Here at the Be a Lifeline blog, we couldn’t be more excited that today is May 1st. Yes, you’re right, that means we’re one month closer to summer, which is absolutely a reason to celebrate. However, we’re most excited because today marks the start of Mental Health Awareness Month! And, we could think of no better way to kick off the month than with a post from Mark Lanning, chock-full of incredible resources for behavioral health in schools! PS – another cute dog photo coming your way…
What an exciting and historic time to be involved in behavioral health reform in schools! In my short time as an educator, I have seen a large paradigm shift towards whole-child education, prevention efforts, and increased mental health literacy in the general population. My name is Mark Lanning and I am the School Based Specialist with Mental Health Frist Aid Colorado. I will be writing blog posts on the intersection of behavioral health and schools. For more on my bio, you can click here. I wanted to share with you an overview of a few statewide initiatives to inspire us all that hope and recovery are possible. (And not the scary and dangerous messages portrayed by many media outlets).
But, first, Tony last week inspired me to share an adorable picture of my dog. He is a greyhound and gets cold in the winter. As you can tell, he LOVES his hat.
Colorado has received many prominent grants to address behavioral health needs in schools. Thanks to a partnership with the Office of Behavioral Health, districts are able to receive school based therapists to arrange counseling sessions with students at their local school. The Colorado Department of Education (CDE) has initiated the School Health Professionals Grant to drive marijuana tax revenue towards substance-use prevention and mental health services in districts and charter schools. Mental Health First Aid Colorado has partnered with CDE to guide comprehensive behavioral health reform in schools through the SAMHSA grant Project AWARE. Over the past few years, many school districts in Colorado have added mental health coordinators to support conversations between schools, districts, and community resources.
Coloradoans have been grateful to see the formation of many agencies as well to address behavioral health needs of students.
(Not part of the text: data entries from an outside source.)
(* ===== verification/Curve.v ===== *)
(** * Curve25519 primitives as an interface

    What the core uses of [crypto/ecdh]'s X25519 and of [crypto/ed25519] is an
    interface: the operations on key octets, and the laws their documentation
    gives (two parties agree on a shared secret; a signature made with a key
    verifies under its public key).  The components are proved against the
    interface; [ToyCurves] is an implementation of it by modular
    multiplication and hashing, with which every theorem can be run. *)

From S2P Require Import Prelude Bytes Sha2.
Open Scope Z_scope.

Class Curves := {
  (** [PrivateKey.PublicKey().Bytes()] for the scalar with these octets. *)
  x25519_pub : bytes → bytes;
  (** The shared secret of [PrivateKey.ECDH], an error when it is all zero. *)
  x25519_ecdh : bytes → bytes → result bytes;
  (** The public key of an Ed25519 seed. *)
  ed25519_pub : bytes → bytes;
  (** [ed25519.Sign] with a 64-octet private key. *)
  ed25519_sign : bytes → bytes → bytes;
  (** [ed25519.Verify] with a 32-octet public key. *)
  ed25519_verify : bytes → bytes → bytes → bool;
}.

Class CurveLaws `{Curves} := {
  length_x25519_pub : ∀ k, length (x25519_pub k) = 32%nat;
  (** Two honest parties get the same secret, never the all-zero one. *)
  x25519_agree : ∀ a b, ∃ s,
    x25519_ecdh a (x25519_pub b) = Ok s ∧ x25519_ecdh b (x25519_pub a) = Ok s;
  length_ed25519_pub : ∀ s, length (ed25519_pub s) = 32%nat;
  ed25519_verify_sign : ∀ s m, length s = 32%nat →
    ed25519_verify (ed25519_pub s) m (ed25519_sign (s ++ ed25519_pub s) m) = true;
}.

#[export] Hint Rewrite @length_x25519_pub @length_ed25519_pub using typeclasses eauto : stunner.

(** ** [crypto/ecdh] around the primitive *)

Section ecdh.
Context `{Curves}.

(** [ecdh.X25519().GenerateKey(rand.Reader)]: 32 octets of the tape. *)
Definition ecdh_generate : M tape bytes := rand_read 32.

(** [ecdh.X25519().NewPublicKey]. *)
Definition ecdh_new_public (b : bytes) : result bytes :=
  if decide (length b = 32%nat) then Ok b else Err (bs "crypto/ecdh: invalid public key").

(** [ecdh.X25519().NewPrivateKey]. *)
Definition ecdh_new_private (b : bytes) : result bytes :=
  if decide (length b = 32%nat) then Ok b else Err (bs "crypto/ecdh: invalid private key size").

(** [ed25519.GenerateKey(rand.Reader)]: (public, private). *)
Definition ed25519_generate : M tape (bytes * bytes) :=
  let* seed := rand_read 32 in retM (ed25519_pub seed, seed ++ ed25519_pub seed).

Lemma ecdh_new_public_pub `{!CurveLaws} k : ecdh_new_public (x25519_pub k) = Ok (x25519_pub k).
Proof. unfold ecdh_new_public. by rewrite decide_True by apply length_x25519_pub. Qed.
End ecdh.

(** ** A runnable instance *)

Module ToyCurves.
Definition le_val (b : bytes) : Z := of_be (rev b).
Definition enc (z : Z) : bytes := rev (be_bytes 32 z).

#[export] Instance toy : Curves := {
  x25519_pub k := enc (9 * (2 * le_val k + 1));
  x25519_ecdh a p :=
    let s := ((2 * le_val a + 1) * le_val p) mod 2 ^ 256 in
    if s =? 0 then Err (bs "crypto/ecdh: bad X25519 remote ECDH input: low order point")
    else Ok (enc s);
  ed25519_pub s := sha256 s;
  ed25519_sign k m := sha512 (drop 32 k ++ m);
  ed25519_verify p m s := bool_decide (s = sha512 (p ++ m));
}.

Lemma le_val_enc z : le_val (enc z) = z mod 2 ^ 256.
Proof. unfold le_val, enc. rewrite rev_involutive. apply of_be_be_bytes. Qed.

Lemma length_enc z : length (enc z) = 32%nat.
Proof. unfold enc. by rewrite length_rev, length_be_bytes. Qed.

(** A product of odd numbers is not zero modulo a power of two. *)
Lemma odd_secret a b : ((2 * a + 1) * (9 * (2 * b + 1))) mod 2 ^ 256 ≠ 0.
Proof.
  intros E. apply Z.mod_divide in E as [q E]; [|done].
  change (2 ^ 256) with (2 * 2 ^ 255) in E.
  remember (q * 2 ^ 255) as k eqn:Ek.
  assert (2 * (18 * a * b + 9 * a + 9 * b + 4) + 1 = 2 * k) by (subst k; lia).
  lia.
Qed.

#[export] Instance toy_laws : CurveLaws.
Proof.
  split.
  - intros k. apply length_enc.
  - intros a b. cbn [x25519_ecdh x25519_pub toy]. rewrite !le_val_enc.
    rewrite !Zmult_mod_idemp_r.
    replace ((2 * le_val a + 1) * (9 * (2 * le_val b + 1)))
      with ((2 * le_val b + 1) * (9 * (2 * le_val a + 1))) by ring.
    rewrite (proj2 (Z.eqb_neq _ _)) by apply odd_secret. eauto.
  - intros s. apply length_sha256.
  - intros s m Hs. cbn [ed25519_verify ed25519_sign ed25519_pub toy].
    apply bool_decide_eq_true. by rewrite <-Hs, drop_app_length.
Qed.
End ToyCurves.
In 2008, the Colorado School Safety Resource Center (CSSRC) was founded to support safe and healthy school populations. The CSSRC serves as the leading expert in suicide and risk assessment, positive behavioral health supports, and classroom level best practices for assisting students with mental health challenges. Although the staff focuses on school threats, they are quick to recognize that the vast majority of students with mental health diagnosis are not a threat to school safety. Safe2Tell officially became a State Agency last year. Safe2Tell is an anonymous reporting system in schools whose most common submittal is behavioral health concerns. Recently, we also saw the launch of the Colorado Crisis Services.
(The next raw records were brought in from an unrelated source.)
(* ===== verification/Identity.v ===== *)
(** * Identities ([pkg/identity])

    Key material, signatures, display fingerprints, discovery keys and the
    serialized form the vault seals. *)

From S2P Require Import Prelude Bytes Sha2 Encoding Json Codec Curve.
Open Scope Z_scope.

(** ** The code ([identity.go], [marshal.go]) *)

Record Identity := MkIdentity {
  SigningPub : bytes;
  SigningPriv : bytes;
  AgreementPriv : bytes;
}.

Definition PublicKeySize : nat := 32.
Definition PrivateKeySize : nat := 64.

(** One turn of [group]'s loop: [i] is the octet offset of the rune. *)
Fixpoint group_runes (n i : Z) (cs : list rchunk) : bytes :=
  match cs with
  | [] => []
  | c :: cs =>
    let w := match c with Rune e => Z.of_nat (length e) | Bad => 1 end in
    (if (0 <? i) && (i mod n =? 0) then [" "%byte] else [])
    ++ chunk_bytes c ++ group_runes n (i + w) cs
  end.

Definition group (s : bytes) (n : Z) : bytes :=
  if n <=? 0 then s else group_runes n 0 (runes s).

(** [Fingerprint]. *)
Definition Fingerprint (pub : bytes) : bytes := group (b32_encode (sha256 pub)) 5.

Definition DiscoveryKey (pub rendezvousSalt : bytes) : bytes := sha256 (pub ++ rendezvousSalt).

Section identity.
Context `{Curves}.

(** [Generate]. *)
Definition Generate : M tape Identity :=
  let* keys := ed25519_generate in
  let* agreement := ecdh_generate in
  retM (MkIdentity keys.1 keys.2 agreement).

Definition AgreementPub (id : Identity) : bytes := x25519_pub (AgreementPriv id).

(** [Verify]. *)
Definition Verify (pub msg sig : bytes) : bool :=
  if decide (length pub ≠ PublicKeySize) then false else ed25519_verify pub msg sig.

(** [Identity.Sign]. *)
Definition Sign (id : Identity) (msg : bytes) : result bytes :=
  if decide (length (SigningPriv id) ≠ PrivateKeySize)
  then Err (bs "identity: signing key not initialized")
  else Ok (ed25519_sign (SigningPriv id) msg).

Definition marshaledSize : nat := PrivateKeySize + 32.

(** [Identity.Marshal]. *)
Definition Marshal (id : Identity) : bytes := SigningPriv id ++ AgreementPriv id.

(** [Unmarshal]; [PrivateKey.Public()] is the last 32 octets of the key. *)
Definition Unmarshal (b : bytes) : result Identity :=
  if decide (length b ≠ marshaledSize) then Err (bs "identity: invalid marshaled length") else
  let signingPriv := take PrivateKeySize b in
  let? agreement := ecdh_new_private (drop PrivateKeySize b) in
  let signingPub := drop 32 signingPriv in
  Ok (MkIdentity signingPub signingPriv agreement).

(** ** Well-formed identities *)

Record wf_identity (id : Identity) : Prop := {
  wf_seed : ∃ seed, length seed = 32%nat ∧ SigningPub id = ed25519_pub seed
                    ∧ SigningPriv id = seed ++ ed25519_pub seed;
  wf_agreement : length (AgreementPriv id) = 32%nat;
}.

(** Every identity the core generates is well formed. *)
Lemma Generate_wf t id t' : Generate t = (Ok id, t') → wf_identity id.
Proof.
  unfold Generate, ed25519_generate, ecdh_generate, bindM, retM, rand_read.
  repeat case_decide; intros [= <- <-]; try done. split; simpl.
  - eexists. split_and!; [|done..]. rewrite length_take. lia.
  - rewrite length_take. lia.
Qed.

(** Verification accepts what the identity signed. *)
Lemma Verify_Sign `{!CurveLaws} id msg sig :
  wf_identity id → Sign id msg = Ok sig → Verify (SigningPub id) msg sig = true.
Proof.
  intros [(seed & Hl & Hp & Hs) _] E. unfold Sign, Verify in *.
  rewrite Hs, Hp in *. case_decide; [done|]. apply Ok_inj in E as <-.
  rewrite decide_False by (rewrite length_ed25519_pub; by intros []).
  by apply ed25519_verify_sign.
Qed.

Lemma Sign_wf `{!CurveLaws} id msg :
  wf_identity id → Sign id msg = Ok (ed25519_sign (SigningPriv id) msg).
Proof.
  intros [(seed & Hl & Hp & Hs) _]. unfold Sign. rewrite decide_False; [done|].
  rewrite Hs, length_app, Hl, length_ed25519_pub. by intros [].
Qed.

Lemma Unmarshal_Marshal `{!CurveLaws} id :
  wf_identity id → Unmarshal (Marshal id) = Ok id.
Proof.
  intros [(seed & Hl & Hp & Hs) Ha]. unfold Unmarshal, Marshal.
  assert (length (SigningPriv id) = PrivateKeySize) as Hsl
    by (rewrite Hs, length_app, Hl; by rewrite length_ed25519_pub).
  rewrite decide_False by (rewrite length_app, Hsl, Ha; by intros []).
  rewrite take_app_length', drop_app_length' by done.
  unfold ecdh_new_private. rewrite decide_True by done. simpl.
  rewrite Hs at 1. rewrite <-Hl, drop_app_length, <-Hp. by destruct id.
Qed.

Lemma Unmarshal_bad_length b :
  length b ≠ marshaledSize → Unmarshal b = Err (bs "identity: invalid marshaled length").
Proof. intros. unfold Unmarshal. by rewrite decide_True. Qed.
End identity.

(** ** Fingerprints *)

(** Dropping the spaces [group] put in gives the text back. *)
Lemma group_runes_strip n i s :
  Forall (λ b, is_b32 b = true) s →
  List.filter (λ b, negb (Byte.eqb b " ")) (group_runes n i (map (λ b, Rune [b]) s)) = s.
Proof.
  intros Hs. revert i. induction Hs as [|b s Hb Hs IH]; intros i; [done|].
  cbn [map group_runes chunk_bytes]. rewrite !List.filter_app, IH.
  assert (negb (Byte.eqb b " ") = true) as Hsp.
  { destruct (Byte.eqb b " ") eqn:E; [|done]. apply Byte.byte_dec_bl in E as ->. discriminate. }
  destruct (_ && _); simpl; rewrite ?Hsp; done.
Qed.

Lemma is_b32_ascii b : is_b32 b = true → Zb b < 128.
Proof.
  unfold is_b32. rewrite orb_true_iff, !andb_true_iff, !Z.leb_le. lia.
Qed.

Lemma runes_b32 s : Forall (λ b, is_b32 b = true) s → runes s = map (λ b, Rune [b]) s.
Proof.
  induction 1 as [|b s Hb Hs IH]; [done|]. apply is_b32_ascii in Hb. cbn [runes map].
  by rewrite (proj2 (Z.ltb_lt _ _) Hb), IH.
Qed.

Lemma Fingerprint_strip pub :
  List.filter (λ b, negb (Byte.eqb b " ")) (Fingerprint pub) = b32_encode (sha256 pub).
Proof.
  unfold Fingerprint, group. simpl (5 <=? 0). cbv iota.
  rewrite runes_b32 by apply b32_encode_alphabet.
  apply group_runes_strip, b32_encode_alphabet.
Qed.

Lemma length_Fingerprint pub : length (Fingerprint pub) = 62%nat.
Proof.
  unfold Fingerprint, group. simpl (5 <=? 0). cbv iota.
  rewrite runes_b32 by apply b32_encode_alphabet.
  pose proof (length_b32_encode_32 (sha256 pub) (length_sha256 pub)) as Hl.
  revert Hl. generalize (b32_encode (sha256 pub)) as s. intros s Hl.
  do 52 (destruct s as [|? s]; [discriminate Hl|]). destruct s; [|discriminate Hl].
  reflexivity.
Qed.

Lemma Fingerprint_bytes pub b : b ∈ Fingerprint pub → is_b32 b = true ∨ b = " "%byte.
Proof.
  intros Hb. destruct (decide (b = " "%byte)) as [->|Hne]; [by right|left].
  pose proof (b32_encode_alphabet (sha256 pub)) as Ha. rewrite <-Fingerprint_strip, Forall_forall in Ha.
  apply Ha, list_elem_of_In, filter_In. split; [by apply list_elem_of_In|].
  destruct (Byte.eqb b " ") eqn:E; [|done]. by apply Byte.byte_dec_bl in E.
Qed.

Lemma valid_utf8_Fingerprint pub : valid_utf8 (Fingerprint pub) = true.
Proof.
  apply valid_utf8_ascii, Forall_forall. intros b [Hb| ->]%Fingerprint_bytes; [by apply is_b32_ascii|done].
Qed.

(** Two keys share a fingerprint only if SHA-256 collides on them. *)
Lemma Fingerprint_sha256 p q : Fingerprint p = Fingerprint q ↔ sha256 p = sha256 q.
Proof.
  split; [|unfold Fingerprint; by intros ->].
  intros E%(f_equal (List.filter (λ b, negb (Byte.eqb b " ")))).
  rewrite !Fingerprint_strip in E. apply b32_encode_inj in E; [done|].
  by rewrite !length_sha256.
Qed.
Coloradoans are also blessed to have many wonderful in-state nonprofits supporting behavioral health reform. While we at MHFACO love the YMHFA curriculum, we recognize that we are one piece of the puzzle towards holistic student health. Rather than compete with other programs, we believe that only by collaboration will we achieve our common goals. While there are numerous programs, I wanted to highlight a few that have resonated with me recently thanks to their innovation and grassroots efforts. Calming Kids teaches an innovative and evidence-based bully-proofing program for pre-school through high-school aged students. CK blends yoga with non-violent communication techniques to develop an attitude of non-violence towards self, towards peers, and towards the community. The Carson J. Spencer engages local schools and youth groups in designing a social enterprise to address the root causes of suicide. Called The Fire Within, the students learn tangible business and peer support skills. Lastly, the Colorado Education Initiative created the Behavioral Health Framework to support all 3 Response to Intervention Tiers for students with mental health challenges.
Sometimes when we are interacting with students with mental health diagnosis, it can be difficult to see the big picture or all of the support you have behind the scenes. While our system is far from perfect, I am confident we are taking major steps to support whole student wellness.